Not Drinking Enough Water
“Water intake is, I believe, one of the best weight-loss tips,” Fitness trainer Bob Harper said in an Instagram video as part of a series he calls #TwoCupsIn.
Since thirst is often mistaken for hunger, it’s important to stay hydrated throughout the day. It will help keep energy levels up and prevent headaches. These can be reasons to reach for extra snacks, which leads to weight gain.
Not Eating Enough Veggies
Vegetables are the food group you want to be filling up on the most. “They are high in volume and weight and fill up our stomachs. This helps register the feeling of fullness,” Ilana said. Stephanie and Willow agree and say that veggies are also high in fiber, so they’ll satiate hunger longer, helping consume fewer daily calories. Leslie adds that veggies aren’t just for dinner!
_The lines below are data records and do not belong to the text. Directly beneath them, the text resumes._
(* ===== verification/AdminLaws.v ===== *)
(** * What the admin API may rely on

    The laws of the three interfaces of [AdminAPI], stated on what the getters
    show, and the effect of the composite operations of the handlers under
    those laws.  A call that reports an error has carried its change out or
    has changed nothing, in the user provider; it changes nothing visible in the
    quota and speed controllers, but for the restoration of a quota, which may
    leave that of its user in any state. *)

From S2P Require Import Prelude GoStrings QuotaConfig ConnList QuotaManager SpeedConfig UserProvider AdminAuth AdminAPI.

Local Open Scope string_scope.
Local Open Scope list_scope.
Local Open Scope Z_scope.

(** A view with one entry replaced. *)
Definition upd {A} (n : string) (x : A) (f : string -> A) : string -> A :=
  fun k => if decide (k = n) then x else f k.

Section Laws.
Context `{EX : Exceptions}.

Class UserProviderLaws (U : Type) `{UPI : !UserProviderI U} := {
  up_wf : U -> Prop;
  UP_create_ok u s s' : up_wf s -> UP_CreateUser u s = (s', None) ->
    up_wf s' /\ ou_Name u <> "" /\ UP_GetUser (ou_Name u) s = None /\
    forall k, UP_GetUser k s' = upd (ou_Name u) (Some (optionUserToAdapter u)) (fun k => UP_GetUser k s) k;
  UP_create_err u s s' err : up_wf s -> UP_CreateUser u s = (s', Some err) ->
    up_wf s' /\ ((forall k, UP_GetUser k s' = UP_GetUser k s) \/
      (UP_GetUser (ou_Name u) s = None /\
       forall k, UP_GetUser k s' = upd (ou_Name u) (Some (optionUserToAdapter u)) (fun k => UP_GetUser k s) k));
  UP_delete_err n s s' err : up_wf s -> UP_DeleteUser n s = (s', Some err) ->
    up_wf s' /\ ((forall k, UP_GetUser k s' = UP_GetUser k s) \/
      forall k, UP_GetUser k s' = upd n None (fun k => UP_GetUser k s) k);
  UP_delete_ok n s s' : up_wf s -> UP_DeleteUser n s = (s', None) ->
    up_wf s' /\ forall k, UP_GetUser k s' = upd n None (fun k => UP_GetUser k s) k;
  UP_named n s u : up_wf s -> UP_GetUser n s = Some u -> au_Name u = n;
}.
(** C10: a request to create a user ends in one of four ways.  It takes effect on every
    controller it names and is answered with 204; or it is refused, with 400 or 503, before
    anything is touched; or the user provider reports an error, and nothing changed but that
    the user may be there (its list was refused by an inbound); or a controller refuses its
    part and the request is rolled back.  A rollback that reports no error leaves no user
    under the name and removes the quota, and the speed with the schedules, that the request
    had applied: nothing is changed when the name had none before, and a configuration the
    name had before is lost; a rollback that reports an error has changed nothing but what
    the name has. *)
Theorem create_user_all_or_nothing request cr (w w' : World U Q S) r :
  world_wf w -> decodeCreateUserRequest request = Some cr ->
  CreateUserHandler request w = (w', r) ->
  let name := ou_Name (cr_User cr) in
  (r = status 204 /\ created cr w w') \/
  (w' = w /\ (r = status 400 \/ r = status 503)) \/
  (exists err kept, on_user (UP_CreateUser (cr_User cr)) w = (w', Some err) /\ r = writeUserProviderError (Some err) /\
     (kept = true -> users_of w name = None) /\
     effect w w' (upd_if kept name (Some (optionUserToAdapter (cr_User cr)))) (fun f => f) (fun f => f) (fun f => f)) \/
  rolled_back cr w w' r.
Proof.
  intros Hw Hd. unfold CreateUserHandler. rewrite Hd.
  destruct (isSet (w_user w)) eqn:Hset; cbn [negb]; [|intros [= <- <-]; auto].
  destruct (decide _); [intros [= <- <-]; auto|].
  destruct (isSet (cr_Quota cr) && negb (isSet (w_quota w))) eqn:Hq; [intros [= <- <-]; auto|].
  destruct ((isSet (cr_Speed cr) || _) && negb (isSet (w_speed w))) eqn:Hs; [intros [= <- <-]; auto|].
  destruct (on_user (UP_CreateUser (cr_User cr)) w) as [w1 [err|]] eqn:E1.
  { intros [= <- <-]. right. right. left. destruct (create_user_err _ _ _ _ Hw E1) as (kept & Hk & He). by exists err, kept. }
  apply create_user_effect in E1 as [Hn [[? [Su [Sq Ss]]]]]; [|done|done].
  destruct (createQuota cr w1) as [w2 [err|]] eqn:E2.
  { intros H'. right. right. right. apply createQuota_err in E2 as [[? [? [? ?]]]]; [|done].
    apply (rollback_ends cr false false err w w2 w' r (None, None)); try done.
    split; [shape|..]; cbn [upd_if]; chase. }
  apply createQuota_effect in E2 as (xq & Hxq & [[? [? [? ?]]]]); [|done|by rewrite Sq].
  destruct (createSpeed cr w2) as [w3 [err|]] eqn:E3.
  { intros H'. right. right. right. apply createSpeed_err in E3 as [[? [? [? ?]]]]; [|done].
    apply (rollback_ends cr (isSet (cr_Quota cr)) false err w w3 w' r xq); try done.
    split; [shape|..]; destruct (isSet (cr_Quota cr)); cbn [upd_if] in *; chase. }
  assert (isSet (w_speed w2) = isSet (w_speed w)) as Ss2 by congruence.
  apply createSpeed_effect in E3 as [[? [? [? Ss3]]]]; [|done|].
  2:{ rewrite Ss2. destruct (isSet (cr_Speed cr)); [|done]. cbn in *. exact Hs. }
  destruct (createSchedules cr w3) as [w4 [err|]] eqn:E4.
  { intros H'. right. right. right. apply createSchedules_err in E4 as [[? [? [? ?]]]]; [|done].
    apply (rollback_ends cr (isSet (cr_Quota cr)) (isSet (cr_Speed cr)) err w w4 w' r xq); try done.
    split; [shape|..]; destruct (isSet (cr_Quota cr)), (isSet (cr_Speed cr)); cbn [upd_if] in *; chase. }
  apply createSchedules_effect in E4 as (xc & Hxc & [[? [? [? ?]]]]); [|done|].
  2:{ rewrite Ss3, Ss2. destruct (negb (Nat.eqb _ _)); [|done]. cbn. rewrite orb_true_r in Hs. exact Hs. }
  intros [= <- <-]. left. split; [done|]. split; [done|]. exists xq, xc. split_and!; [done|done|].
  split; [shape|..];
    destruct (isSet (cr_Quota cr)), (isSet (cr_Speed cr)), (negb (Nat.eqb _ _)); cbn [upd_if] in *; chase.
Qed.
(* ===== verification/RuleTrees.v ===== *)
(** * Logical rules, rule-sets and the inherited base

    Evaluation of any tree of rules is monotone in the base state it inherits
    and keeps that state in every result; logical rules are conjunctions and
    disjunctions of their sub-rules; a rule-set is merged branch by branch into
    the rule that refers to it. *)

From S2P Require Import Prelude GoStrings RuleState RuleItems RuleMatch RuleProps.

Local Open Scope string_scope.
Local Open Scope list_scope.
Local Open Scope Z_scope.

Lemma state_ok_0 : state_ok 0.
Proof. unfold state_ok. lia. Qed.

Lemma lor_absorb a b : Z.lor (Z.lor a b) b = Z.lor a b.
Proof. by rewrite <- Z.lor_assoc, Z.lor_diag. Qed.

Lemma lor_swap a b c : Z.lor (Z.lor a b) c = Z.lor (Z.lor a c) b.
Proof. by rewrite <- !Z.lor_assoc, (Z.lor_comm b c). Qed.

(** ** Evaluations that inherit a base

    The result is a 16-bit set, all its states contain the base, and enlarging
    the base enlarges the states. *)
Record inherits (f : Z -> Z) : Prop := {
  inherits_ok : forall b, state_ok b -> set_ok (f b);
  inherits_base : forall b d, state_ok b -> d ∈ states (f b) -> Z.lor d b = d;
  inherits_mono : forall b b' d, state_ok b -> state_ok b' -> d ∈ states (f b) ->
    Z.lor d b' ∈ states (f (Z.lor b b'));
}.

Lemma inherits_nonempty f b b' : inherits f -> state_ok b -> state_ok b' ->
  isEmpty (f b) = false -> isEmpty (f (Z.lor b b')) = false.
Proof.
  intros Hf Hb Hb' H. apply isEmpty_false_iff in H as [d Hd]; [|by apply inherits_ok].
  apply isEmpty_false_iff; [apply inherits_ok; [done|by apply state_lor]|].
  exists (Z.lor d b'). by apply inherits_mono.
Qed.

Lemma inherits_empty : inherits (fun _ => 0).
Proof.
  split; [intros; exact set_ok_0|..]; intros; rewrite states_empty in *;
    by match goal with H : _ ∈ ∅ |- _ => apply not_elem_of_empty in H end.
Qed.

Lemma inherits_single : inherits singleRuleMatchState.
Proof.
  split.
  - intros b. apply single_ok.
  - intros b d Hb Hd. rewrite states_single in Hd by done. apply elem_of_singleton in Hd as ->. apply Z.lor_diag.
  - intros b b' d Hb Hb' Hd. rewrite states_single in Hd by done. apply elem_of_singleton in Hd as ->.
    rewrite states_single by (by apply state_lor). by apply elem_of_singleton.
Qed.

Lemma inherits_ext f g : (forall b, state_ok b -> f b = g b) -> inherits f -> inherits g.
Proof.
  intros E [H1 H2 H3]. split.
  - intros b Hb. rewrite <- E by done. auto.
  - intros b d Hb. rewrite <- E by done. auto.
  - intros b b' d Hb Hb'. rewrite <- !E by (try apply state_lor; done). auto.
Qed.

Lemma inherits_withBase : inherits (withBase emptyRuleMatchState).
Proof.
  eapply inherits_ext, inherits_single. intros b Hb. symmetry. by apply withBase_empty.
Qed.

(** A test that does not look at the base decides whether the base is returned. *)
Lemma inherits_if (t : bool) f g : inherits f -> inherits g -> inherits (fun b => if t then f b else g b).
Proof. intros [? ? ?] [? ? ?]. destruct t; split; eauto. Qed.

Lemma merge_elem s t d : d ∈ states (merge s t) <-> d ∈ states s \/ d ∈ states t.
Proof. by rewrite states_merge, elem_of_union. Qed.

Lemma mergeAll_spec l : Forall set_ok l ->
  set_ok (mergeAll l) /\ forall d, d ∈ states (mergeAll l) <-> exists s, s ∈ l /\ d ∈ states s.
Proof.
  intros Hl. unfold mergeAll.
  assert (H : forall acc, set_ok acc -> set_ok (fold_left merge l acc) /\
    forall d, d ∈ states (fold_left merge l acc) <-> d ∈ states acc \/ exists s, s ∈ l /\ d ∈ states s).
  { induction Hl as [|s l Hs Hl IH]; intros acc Ha; cbn [fold_left].
    { split; [done|]. intros d. split; [by left|]. intros [?|(s & Hs & _)]; [done|].
      by apply not_elem_of_nil in Hs. }
    destruct (IH (merge acc s)) as [H1 H2]; [by apply merge_ok|]. split; [done|].
    intros d. rewrite H2, merge_elem. split.
    - intros [[?|?]|(s' & ? & ?)]; [by left|right; exists s; by split; [left|]|right; exists s'; by split; [right|]].
    - intros [?|(s' & Hin & ?)]; [by left; left|]. apply elem_of_cons in Hin as [->|?]; [by left; right|right; eauto]. }
  destruct (H 0 set_ok_0) as [H1 H2]. split; [done|]. intros d. rewrite H2, states_empty. split.
  - intros [Hd|?]; [by apply not_elem_of_empty in Hd|done].
  - by right.
Qed.

Lemma mergeAll_empty l : Forall set_ok l -> isEmpty (mergeAll l) = forallb isEmpty l.
Proof.
  intros Hl. destruct (mergeAll_spec l Hl) as [H1 H2]. destruct (forallb isEmpty l) eqn:E.
  - apply isEmpty_states; [done|]. apply set_eq. intros d. rewrite H2. split.
    + intros (s & Hs & Hd). rewrite forallb_forall in E.
      specialize (E s (proj1 (list_elem_of_In _ _) Hs)). rewrite Forall_forall in Hl.
      apply isEmpty_states in E; [|auto]. rewrite E in Hd. done.
    + intros Hd. by apply not_elem_of_empty in Hd.
  - apply isEmpty_false_iff; [done|].
    assert (exists s, s ∈ l /\ isEmpty s = false) as (s & Hs & Hne).
    { clear -E. induction l as [|s l IH]; cbn in E; [done|]. destruct (isEmpty s) eqn:Es; cbn in E.
      - destruct (IH E) as (s' & ? & ?). exists s'. by split; [right|].
      - exists s. by split; [left|]. }
    rewrite Forall_forall in Hl. apply isEmpty_false_iff in Hne as [d Hd]; [|auto].
    exists d. rewrite H2. eauto.
Qed.

Lemma map_Forall_ok {X} (fs : list X) (ev : X -> Z -> Z) b : state_ok b ->
  Forall (fun x => inherits (ev x)) fs -> Forall set_ok (map (fun x => ev x b) fs).
Proof. intros Hb H. induction H; cbn; constructor; [by apply inherits_ok|done]. Qed.

Lemma inherits_mergeAll {X} (fs : list X) (ev : X -> Z -> Z) :
  Forall (fun x => inherits (ev x)) fs -> inherits (fun b => mergeAll (map (fun x => ev x b) fs)).
Proof.
  intros H.
  assert (Hs : forall b, state_ok b -> set_ok (mergeAll (map (fun x => ev x b) fs)) /\
    forall d, d ∈ states (mergeAll (map (fun x => ev x b) fs)) <-> exists x, x ∈ fs /\ d ∈ states (ev x b)).
  { intros b Hb. destruct (mergeAll_spec _ (map_Forall_ok fs ev b Hb H)) as [H1 H2]. split; [done|].
    intros d. rewrite H2. split.
    - intros (s & Hin & Hd). apply list_elem_of_fmap in Hin as (x & -> & Hx). eauto.
    - intros (x & Hx & Hd). exists (ev x b). split; [|done]. by apply (list_elem_of_fmap_2 (fun x => ev x b)). }
  rewrite Forall_forall in H. split.
  - intros b Hb. by apply Hs.
  - intros b d Hb Hd. apply Hs in Hd as (x & Hx & Hd); [|done]. by eapply inherits_base; eauto.
  - intros b b' d Hb Hb' Hd. apply Hs in Hd as (x & Hx & Hd); [|done].
    apply Hs; [by apply state_lor|]. exists x. split; [done|]. by apply inherits_mono; [apply H|..].
Qed.

(** ** The conjunction loop *)

Lemma combineAll_spec l s : Forall set_ok l -> set_ok s ->
  match combineAll l s with
  | None => existsb isEmpty l = true
  | Some r => existsb isEmpty l = false /\ set_ok r /\ (isEmpty s = false -> isEmpty r = false)
  end.
Proof.
  intros Hl. revert s. induction Hl as [|x l Hx Hl IH]; intros s Hs; cbn [combineAll existsb]; [done|].
  destruct (isEmpty x) eqn:E; cbn [orb]; [done|].
  destruct (combine_spec s x Hs Hx) as [H1 H2]. specialize (IH _ H1).
  destruct (combineAll l _); [|done]. destruct IH as (H3 & H4 & H5). split; [done|split; [done|]].
  intros Hse. apply H5. apply isEmpty_false_iff in Hse as [a Ha]; [|done].
  apply isEmpty_false_iff in E as [b Hb]; [|done]. apply isEmpty_false_iff; [done|].
  exists (Z.lor a b). rewrite H2. eauto.
Qed.

Definition orZero (o : option Z) : Z := default 0 o.

Lemma inherits_combine f g : inherits f -> inherits g -> inherits (fun b => combine (f b) (g b)).
Proof.
  intros Hf Hg.
  assert (Hs : forall b, state_ok b -> set_ok (combine (f b) (g b)) /\ forall d,
    d ∈ states (combine (f b) (g b)) <-> exists x y, x ∈ states (f b) /\ y ∈ states (g b) /\ d = Z.lor x y)
    by (intros b Hb; apply combine_spec; by apply inherits_ok).
  split.
  - intros b Hb. by apply Hs.
  - intros b d Hb Hd. apply Hs in Hd as (x & y & Hx & Hy & ->); [|done].
    by rewrite <- Z.lor_assoc, (inherits_base g Hg b y Hb Hy).
  - intros b b' d Hb Hb' Hd. apply Hs in Hd as (x & y & Hx & Hy & ->); [|done].
    apply Hs; [by apply state_lor|]. exists (Z.lor x b'), (Z.lor y b').
    split; [by apply inherits_mono|split; [by apply inherits_mono|]].
    rewrite (Z.lor_assoc (Z.lor x b')), (lor_swap x b' y), lor_absorb. done.
Qed.

Lemma inherits_combineAll {X} (fs : list X) (ev : X -> Z -> Z) g :
  Forall (fun x => inherits (ev x)) fs -> inherits g ->
  inherits (fun b => orZero (combineAll (map (fun x => ev x b) fs) (g b))).
Proof.
  intros H. revert g. induction H as [|x l Hx Hl IH]; intros g Hg; cbn [map combineAll].
  { eapply inherits_ext, Hg. done. }
  specialize (IH _ (inherits_combine g (ev x) Hg Hx)).
  set (k := fun b => orZero (combineAll (map (fun x => ev x b) l) (combine (g b) (ev x b)))) in *.
  assert (Hk : forall b, (if isEmpty (ev x b) then 0 else k b) =
    orZero (if isEmpty (ev x b) then None else combineAll (map (fun x => ev x b) l) (combine (g b) (ev x b)))).
  { intros b. unfold k. by destruct (isEmpty _). }
  apply (inherits_ext (fun b => if isEmpty (ev x b) then 0 else k b)); [intros b _; apply Hk|].
  split.
  - intros b Hb. destruct (isEmpty _); [exact set_ok_0|by apply inherits_ok].
  - intros b d Hb Hd. destruct (isEmpty _); [rewrite states_empty in Hd; by apply not_elem_of_empty in Hd|].
    by apply (inherits_base k IH).
  - intros b b' d Hb Hb' Hd.
    destruct (isEmpty (ev x b)) eqn:E; [rewrite states_empty in Hd; by apply not_elem_of_empty in Hd|].
    rewrite (inherits_nonempty (ev x) b b') by done. by apply (inherits_mono k).
Qed.

(** ** Logical nodes *)

Lemma logical_and (inverted : bool) base eb results : Forall set_ok results -> state_ok base -> state_ok eb ->
  isEmpty (logicalResult LogicalTypeAnd inverted base eb results) =
    Bool.eqb inverted (negb (existsb isEmpty results)).
Proof.
  intros Hl Hb He. unfold logicalResult. cbn [String.eqb LogicalTypeAnd].
  rewrite (withBase_empty eb), (withBase_empty base) by done.
  pose proof (combineAll_spec results (singleRuleMatchState eb) Hl (single_ok _ He)) as H.
  change (String.eqb LogicalTypeAnd LogicalTypeAnd) with true. cbv iota.
  destruct (combineAll _ _).
  - destruct H as (-> & Hr & H). destruct inverted; cbn [negb Bool.eqb]; [done|]. by apply H, isEmpty_single.
  - rewrite H. destruct inverted; cbn; [by apply isEmpty_single|done].
Qed.

Lemma logical_or mode (inverted : bool) base eb results : mode <> LogicalTypeAnd -> Forall set_ok results -> state_ok base ->
  isEmpty (logicalResult mode inverted base eb results) =
    Bool.eqb inverted (negb (forallb isEmpty results)).
Proof.
  intros Hm Hl Hb. unfold logicalResult. apply String.eqb_neq in Hm as ->. cbv iota zeta.
  rewrite (withBase_empty base) by done.
  rewrite mergeAll_empty by done. destruct (forallb isEmpty results) eqn:E; destruct inverted; cbn [negb Bool.eqb];
    [by apply isEmpty_single|done|done|]. by rewrite mergeAll_empty.
Qed.

Lemma inherits_logical {X} (fs : list X) (ev : X -> Z -> Z) mode (inverted : bool) :
  Forall (fun x => inherits (ev x)) fs ->
  inherits (fun b => let eb := if inverted then 0 else b in
    logicalResult mode inverted b eb (map (fun x => ev x eb) fs)).
Proof.
  intros H. unfold logicalResult. destruct inverted; cbv zeta.
  - (* the results do not depend on the base *)
    destruct (String.eqb mode LogicalTypeAnd).
    + destruct (combineAll _ _); [exact inherits_empty|exact inherits_withBase].
    + apply inherits_if; [exact inherits_withBase|exact inherits_empty].
  - destruct (String.eqb mode LogicalTypeAnd).
    + apply (inherits_ext (fun b => orZero (combineAll (map (fun x => ev x b) fs) (withBase emptyRuleMatchState b)))).
      { intros b _. by destruct (combineAll _ _). }
      apply inherits_combineAll; [done|exact inherits_withBase].
    + apply (inherits_ext (fun b => mergeAll (map (fun x => ev x b) fs))).
      { intros b _. destruct (isEmpty _) eqn:E; [|done]. unfold isEmpty in E. by apply Z.eqb_eq in E as ->. }
      by apply inherits_mergeAll.
Qed.

Lemma inherits_tree {D A} (evalLeaf : D -> InboundContext -> Z -> Z) :
  (forall d c, inherits (evalLeaf d c)) -> forall (t : RuleTree D A) c, inherits (treeStates evalLeaf t c).
Proof.
  intros H t. induction t as [d|mode inverted action rules IH] using RuleTree_rect'; intros c; cbn [treeStates]; [apply H|].
  apply (inherits_logical rules (fun rule => treeStates evalLeaf rule (ResetRuleCache c)) mode inverted).
  eapply Forall_impl; [exact IH|]. cbv beta. auto.
Qed.

(** ** Default rules *)

Section Default.
Context `{RE : RuleEnv} (n : NetView).

Lemma inherits_filter f p : inherits f -> (forall s t, p s = true -> p (Z.lor s t) = true) ->
  inherits (fun b => filterStates (f b) p).
Proof.
  intros Hf Hp. split.
  - intros b _. apply filterStates_spec.
  - intros b d Hb Hd. apply filterStates_spec in Hd as [Hd _]. by eapply inherits_base; eauto.
  - intros b b' d Hb Hb' Hd. apply filterStates_spec in Hd as [Hd Hpd].
    apply filterStates_spec. split; [by apply inherits_mono|by apply Hp].
Qed.

Lemma inherits_shift f s : inherits f -> state_ok s -> inherits (fun b => f (Z.lor b s)).
Proof.
  intros Hf Hs. split.
  - intros b Hb. apply inherits_ok; [done|by apply state_lor].
  - intros b d Hb Hd. apply inherits_base in Hd; [|done|by apply state_lor].
    rewrite <- Hd at 2. rewrite <- Hd at 1. rewrite <- !Z.lor_assoc.
    f_equal. by rewrite (Z.lor_comm s b), Z.lor_assoc, Z.lor_diag.
  - intros b b' d Hb Hb' Hd. rewrite lor_swap. apply inherits_mono; [done|by apply state_lor|done|done].
Qed.

Lemma inherits_default {RS} (ev : RS -> InboundContext -> Z -> Z) r c :
  (forall item c, inherits (ev item c)) -> inherits (fun b => (matchStatesWithBase n ev r c b).2).
Proof.
  intros Hev. destruct (noItems r) eqn:E.
  { apply (inherits_ext (withBase emptyRuleMatchState)); [|exact inherits_withBase].
    intros b _. unfold matchStatesWithBase. by rewrite E. }
  eapply inherits_ext; [intros b Hb; symmetry; by apply matchStates_eq|]. cbv zeta.
  unfold invertedFailure. destruct (invert r); cbv iota.
  - apply inherits_if; [exact inherits_withBase|]. apply inherits_if; [exact inherits_withBase|exact inherits_empty].
  - apply (inherits_ext (fun b => found n ev r c (Z.lor b (ownState n r c)))).
    { intros b _. destruct (isEmpty _) eqn:E'; [|done]. by apply Z.eqb_eq in E'. }
    unfold found. apply inherits_if; [|exact inherits_empty].
    apply (inherits_filter (fun b => match ruleSetItem r with
      | Some item => ev item (set_DidMatch true c) (Z.lor b (ownState n r c))
      | None => singleRuleMatchState (Z.lor b (ownState n r c)) end)).
    2:{ intros s t. apply satisfied_mono. }
    destruct (ruleSetItem r) as [item|]; apply inherits_shift; try apply own_ok; [apply Hev|exact inherits_single].
Qed.

Lemma inherits_headless t c : inherits (headlessStates n t c).
Proof. apply inherits_tree. intros r c'. apply inherits_default. intros []. Qed.

Lemma inherits_ruleSet s c : inherits (ruleSetStates n s c).
Proof.
  apply (inherits_mergeAll (rules s) (fun rule => headlessStates n rule (ResetRuleMatchCache c))).
  apply Forall_forall. intros. apply inherits_headless.
Qed.

Lemma inherits_ruleSetItem sets item c : inherits (ruleSetItemStates n sets item c).
Proof.
  apply (inherits_mergeAll (setList item) (fun tag b => match sets !! tag with
    | Some s => ruleSetStates n s (set_AcceptEmpty (ipCidrAcceptEmpty item)
                  (set_MatchSource (ipCidrMatchSource item) (ResetRuleMatchCache c))) b
    | None => 0 end)).
  apply Forall_forall. intros tag _. destruct (sets !! tag); [apply inherits_ruleSet|exact inherits_empty].
Qed.

Lemma inherits_route {A} sets (t : RuleTree (abstractDefaultRule RuleSetItem) A) c : inherits (routeStates n sets t c).
Proof. apply inherits_tree. intros r c'. apply inherits_default. intros. apply inherits_ruleSetItem. Qed.

End Default.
Include veggies in every single meal and snack.
Skipping Dinner For Cocktails
Seems like you’re saving calories, but this is detrimental to weight loss for a number of reasons. Willow reminds us that “drinking on an empty stomach can lead to quicker intoxication”. If the calories level out because of skipped dinner, you’re still missing out on valuable nutrients, dropping blood sugar levels. The result? Hunger coupled with the effects of alcohol will quickly nix that trip to the gym. If you do enjoy a drink with a meal, don’t forget they add hundreds of calories without making you feel satisfied. Excessive alcohol will cause the liver to stop metabolizing fat and carbohydrates in order to get the alcohol metabolized first.
Eating Diet Foods
Marketing convinces us that “diet” foods (like diet soda) work. Weight loss may occur initially, but there are some not-so-good long-term effects. Lisa warns that “diet” foods tend to be more expensive and, more importantly, our body doesn’t recognize them as food. “When we eat something that isn’t recognized as food the body sends inflammatory signals to that site in order to fix the perceived problem. Replacing whole foods with artificial stuff, can lead to increased inflammation in intestines and across the whole body,” Lisa says. “Fat-free” peanut butter, as well as “sugar-free” cookies and ice cream may have fewer calories, but there are chemicals, extra salt and sugar to make up for the flavor. Willow points out that a recent study showed that we might not feel as satisfied with low-everything diet foods since the body is not getting the nutrition it craves. This could cause eating more in the long run. This means eating these foods can actually cause weight gain, so skip them and go for whole, all-natural foods instead.